As temperatures calmed in the House after a GOP leadership election in that chamber, controversy was simmering among the Senate Republican leadership.
Florida GOP Sen. Rick Scott was "un-invited" to Tuesday's Senate Republican leadership press conference after announcing that he planned to challenge Senate Republican Leader Mitch McConnell, according to Scott's office.
Scott, a member of the Senate GOP leadership team as chairman of the National Republican Senatorial Committee, typically appears at the weekly news conference with McConnell and other GOP leaders.
"He was un-invited to today's presser," a spokesperson for Scott told Just the News.

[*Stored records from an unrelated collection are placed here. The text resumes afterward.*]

(** ** The assertion *)
Definition verify_explained (assertion : string) (r : result Github.VerifyError GitHubClaims) (h : trace_io) : Prop :=
  match r with
  | Ok claims => Github.verified (verifier self) h assertion claims
  | Err Github.InvalidAssertion => assertion_refused h assertion
  | Err _ => dependency_failed h
  end.
Lemma wp_try_some {Er A B} (e : Er) (a : A) (f : A -> io (result Er B)) h R :
  wpt (f a) h R -> wpt (try_bind (mret (ok_or e (Some a))) f) h R.
Proof. done. Qed.
Lemma verify_errors assertion h : wpt (Github.verify (verifier self) assertion) h (fun r h' =>
  match r with Ok _ => True | Err Github.InvalidAssertion => assertion_refused h' assertion | Err _ => dependency_failed h' end).
Proof.
  assert (named_key assertion = named_key assertion) as Hn by done. unfold named_key at 2 in Hn.
  unfold Github.verify. destruct (_ || _); [by apply malformed|].
  destruct (decode_header assertion) as [header|]; [|by apply malformed]. apply wp_try_some.
  change (Some header ≫= ?f) with (f header) in Hn. cbn beta in Hn.
  destruct (_ || _); [by apply malformed|]. destruct (kid header) as [k|]; [|by apply malformed]. apply wp_try_some.
  eapply wp_try_call; [apply key_causes| |].
  2:{ intros [|stage detail] h1 _ He; [|done]. destruct He as (cache & now & Hc & Hr & Hu & Hk & Ht). by eapply key_unknown. }
  intros key h1 _ (cache & Hc & Hk). apply wp_event; [done|]. intros decoded_at. set (h2 := h1 ++ _).
  assert (Obs (Load GithubCache) cache ∈ h2) as Hc2 by (unfold h2; apply elem_of_app; by left).
  assert (reads h2 decoded_at) as Hd2 by (exists (Obs CurrentTimestamp decoded_at); split; [apply elem_of_last|done]).
  destruct (decode assertion key (Github.validation (verifier self)) decoded_at ≫= github_claims_deserialize)
    as [claims|] eqn:Hd; [|by eapply not_genuine].
  apply wp_try_some.
  split; [done|]. intros now.
  match goal with |- wp _ ?p _ _ =>
    replace p with (Ret (E := event) (Github.judge (verifier self) (timestamp_of now) claims))
      by (unfold Github.judge; by destruct (i64_checked_sub _ _)) end.
  destruct (Github.judge_cases (verifier self) (timestamp_of now) claims) as [Hj|Hj]; cbn; rewrite Hj; [done|].
  apply claims_refused with claims (timestamp_of now); [apply reads_now| |by exists key, decoded_at].
  intros Hacc. pose proof (Github.judge_ok (verifier self) (timestamp_of now) claims claims) as Hok.
  rewrite Hj in Hok. by pose proof (proj2 Hok (conj eq_refl Hacc)).
Qed.
Lemma verify_causes assertion h : wpt (Github.verify (verifier self) assertion) h (verify_explained assertion).
Proof.
  eapply wp_mono; [apply wp_and; [apply verify_errors|]|].
  - eapply wp_permit_mono; [|apply (Github.wp_verify (verifier self))]. done.
  - intros [claims|e] h' _ [He Hv]; [by apply Hv|exact He].
Qed.

(** ** The exchange *)
Context `{!JwtLaws, !ChronoLaws, !ChronoRange}.
Abbreviation jwt_exp := GithubClaims.exp.
(** A verified assertion has a retention unless the clock misbehaves. *)
Lemma retention_causes assertion claims now h h' x :
  Github.verified (verifier self) h assertion claims -> (h ++ [Obs UtcNow now]) `prefix_of` h' ->
  retained_until (jwt_exp claims) (timestamp_of now) = Err x -> dependency_failed h'.
Proof.
  intros Hv [k ->] Hr. destruct (Github.verified_claims _ _ _ _ Hv) as (now1 & Hnow1 & Hacc).
  destruct (Github.verified_signature _ _ _ _ Hv) as (? & ? & ? & ? & ? & d & _ & _ & _ & _ & _ & _ & _ & _ & Hd & Hdec).
  apply bind_Some in Hdec as (v & Hdec & Hc).
  pose proof (decode_exp _ _ _ _ _ _ Hdec (Github.deserialize_exp _ _ Hc)) as Hexp. cbn in Hexp.
  pose proof (accepted_lifetime _ _ _ Hacc). pose proof (accepted_iat _ _ _ Hacc) as Hiat.
  eapply clock_fails, (retention_fault _ _ _ (jwt_exp claims) (timestamp_of now1) d); [| |by eexists| |exact Hr].
  - by exists (Obs UtcNow now1).
  - by exists (Obs CurrentTimestamp d).
  - intros Hz. unfold i64_add in Hiat. rewrite wrap_i64_id in Hiat by (unfold is_i64, i64_min, i64_max; lia). lia.
Qed.

(** What each answer says. *)
Definition answer_explained (assertion : string) (r : result ExchangeError string) (h : trace_io) : Prop :=
  match r with
  | Ok _ => True
  | Err ExchangeUnavailable => dependency_failed h
  | Err ExchangeUnauthorized => assertion_refused h assertion
  end.
#[local] Instance causes_ledger : ReplayLedger := kubernetes_ledger ledger.
Lemma issue_causes assertion claims identity h : wpt (issue self claims identity) h (answer_explained assertion).
Proof.
  unfold issue. do 2 (apply wp_event; [done|]; intros ?). eapply wp_call.
  { apply sign_causes. }
  intros [token|e] h1 _ Hs; cbn; do 2 (split; [done|]; intros ?); [done|].
  eapply dependency_failed_prefix, signing_fails, Hs; [|done]. rewrite <- !app_assoc. by apply prefix_app_r.
Qed.
Lemma redeem_causes assertion claims h : Github.verified (verifier self) h assertion claims ->
  wpt (redeem self claims) h (answer_explained assertion).
Proof.
  intros Hv. unfold redeem. destruct (Policy.authorize (policy self) claims) as [identity|e] eqn:Hauth.
  2:{ cbn. do 2 (split; [done|]; intros ?). eapply identity_refused, Hauth.
      eapply Github.verified_prefix, Hv. rewrite <- app_assoc. by apply prefix_app_r. }
  eapply wp_call; [apply (spend_causes ledger)|]. intros r h1 Hp Hx.
  assert (forall e, r = Err e -> e <> Replayed -> dependency_failed h1) as Hfail.
  { intros e He Hne. eapply (spend_fails ledger _ _ _ _ _ _ _ Hx He Hne); [apply ledger_fails|]. intros. by eapply retention_causes. }
  destruct r as [[]|[| |detail]]; [by apply issue_causes| | |]; cbn; do 2 (split; [done|]; intros ?);
    (apply (assertion_refused_prefix h1) || apply (dependency_failed_prefix h1)); try (rewrite <- app_assoc; by apply prefix_app_r).
  - apply already_spent with claims; [by eapply Github.verified_prefix|exact Hx].
  - by eapply Hfail.
  - by eapply Hfail.
Qed.
Lemma answer_explained_prefix assertion r h h' : h `prefix_of` h' -> answer_explained assertion r h -> answer_explained assertion r h'.
Proof. intros Hp. destruct r as [|[]]; [done|by apply assertion_refused_prefix|by apply dependency_failed_prefix]. Qed.
Lemma timed_causes assertion (body : io (result ExchangeError string)) h :
  (forall h', wpt body h' (answer_explained assertion)) -> wpt (timed body) h (answer_explained assertion).
Proof.
  intros Hb. apply wp_event; [done|]. intros started. eapply wp_call; [apply Hb|]. intros r h1 _ Hr.
  apply wp_event; [done|]. intros ended. eapply wp_call; [by apply wp_true|]. intros [] h2 Hp _.
  eapply answer_explained_prefix, Hr. etrans; [|exact Hp]. by apply prefix_app_r.
Qed.

Lemma exchange_causes assertion h : wpt (exchange self assertion) h (answer_explained assertion).
Proof.
  apply wpt_skip. intros u h0 _. apply timed_causes. intros h'.
  eapply wp_call; [apply verify_causes|]. intros [claims|[|stage detail]] h1 _ Hv; [by apply redeem_causes|..].
  all: apply wpt_skip; intros u' h2 Hp; by (eapply assertion_refused_prefix || eapply dependency_failed_prefix).
Qed.
(** No answer is unexplained.  When the exchange answers that it is unavailable,
    its execution shows a dependency that failed: an answer of the key endpoint
    without a usable key, a key cache past its staleness bound, an unreadable
    credential, an answer of the Lease API outside its protocol, a record that
    came back, an invalid ledger address, a clock that jumps or is out of range, or
    a keyring that cannot sign.  When it refuses the assertion, the assertion is
    malformed, its key is not in a usable key set that was just fetched or whose last
    fetch for an unknown key is not on record as failed, its signature or its claims
    are not accepted, the policy refuses the identity, or a record that has not
    expired was read under its identifier. *)
Theorem errors_have_causes assertion t r :
  runs (exchange self assertion) t r ->
  (r = Err ExchangeUnavailable -> dependency_failed t)
  /\ (r = Err ExchangeUnauthorized -> assertion_refused t assertion).
Proof. intros Hr. pose proof (wp_runs _ _ _ _ _ _ (exchange_causes assertion []) Hr) as Ha. by split; intros ->. Qed.
End causes.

McConnell's team informed Scott that he didn't have accommodations ahead of the news conference.
“Sen. Scott was planning to attend the leadership stakeout. After his announcement, McConnell’s team said he ‘couldn’t be accommodated,’” said McKinley Lewis, Scott’s communications director.
McConnell's office didn't respond to a request for comment.
“I don’t own this job. Anybody in the conference is certainly entitled to challenge me," McConnell said. "And I welcome the contest.”
He then predicted he would have the votes to win the election, which is scheduled for Wednesday. Some GOP senators have said it should be delayed until after Georgia's U.S. Senate runoff election. As of Tuesday evening, the election was still planned for Wednesday.
On the House side, McCarthy beat back a challenge for the House speaker nomination from Arizona GOP Rep. Andy Biggs, the former chairman of the conservative House Freedom Caucus.
Members of the House Freedom Caucus have been calling for a series of changes to the rules that the House GOP conference will follow as the majority party in the 118th Congress.
Many conservatives were calling for the election to be delayed given that control of the House had not been officially determined yet. The election took place on Tuesday and McCarthy won 188-31. The final rules package will be adopted at a future meeting.
Biggs' office told Just the News that conservatives are now in a stronger position to get their desired rules changes adopted.
"No leverage was lost at all today. Congressman Biggs secured 31 votes meaning Minority Leader McCarthy still doesn’t have the votes to become the next speaker. McCarthy will have to make a number of concessions—starting by implementing the rules changes sought by the House Freedom Caucus—for any legitimate chance of gaining speakership," said a spokesman for Biggs.
Kentucky Republican Rep. James Comer, the likely chairman of the House Oversight Committee in the next conference, told Just the News he is seeking unilateral subpoena authority for his planned investigations into Hunter Biden's business dealings and other matters.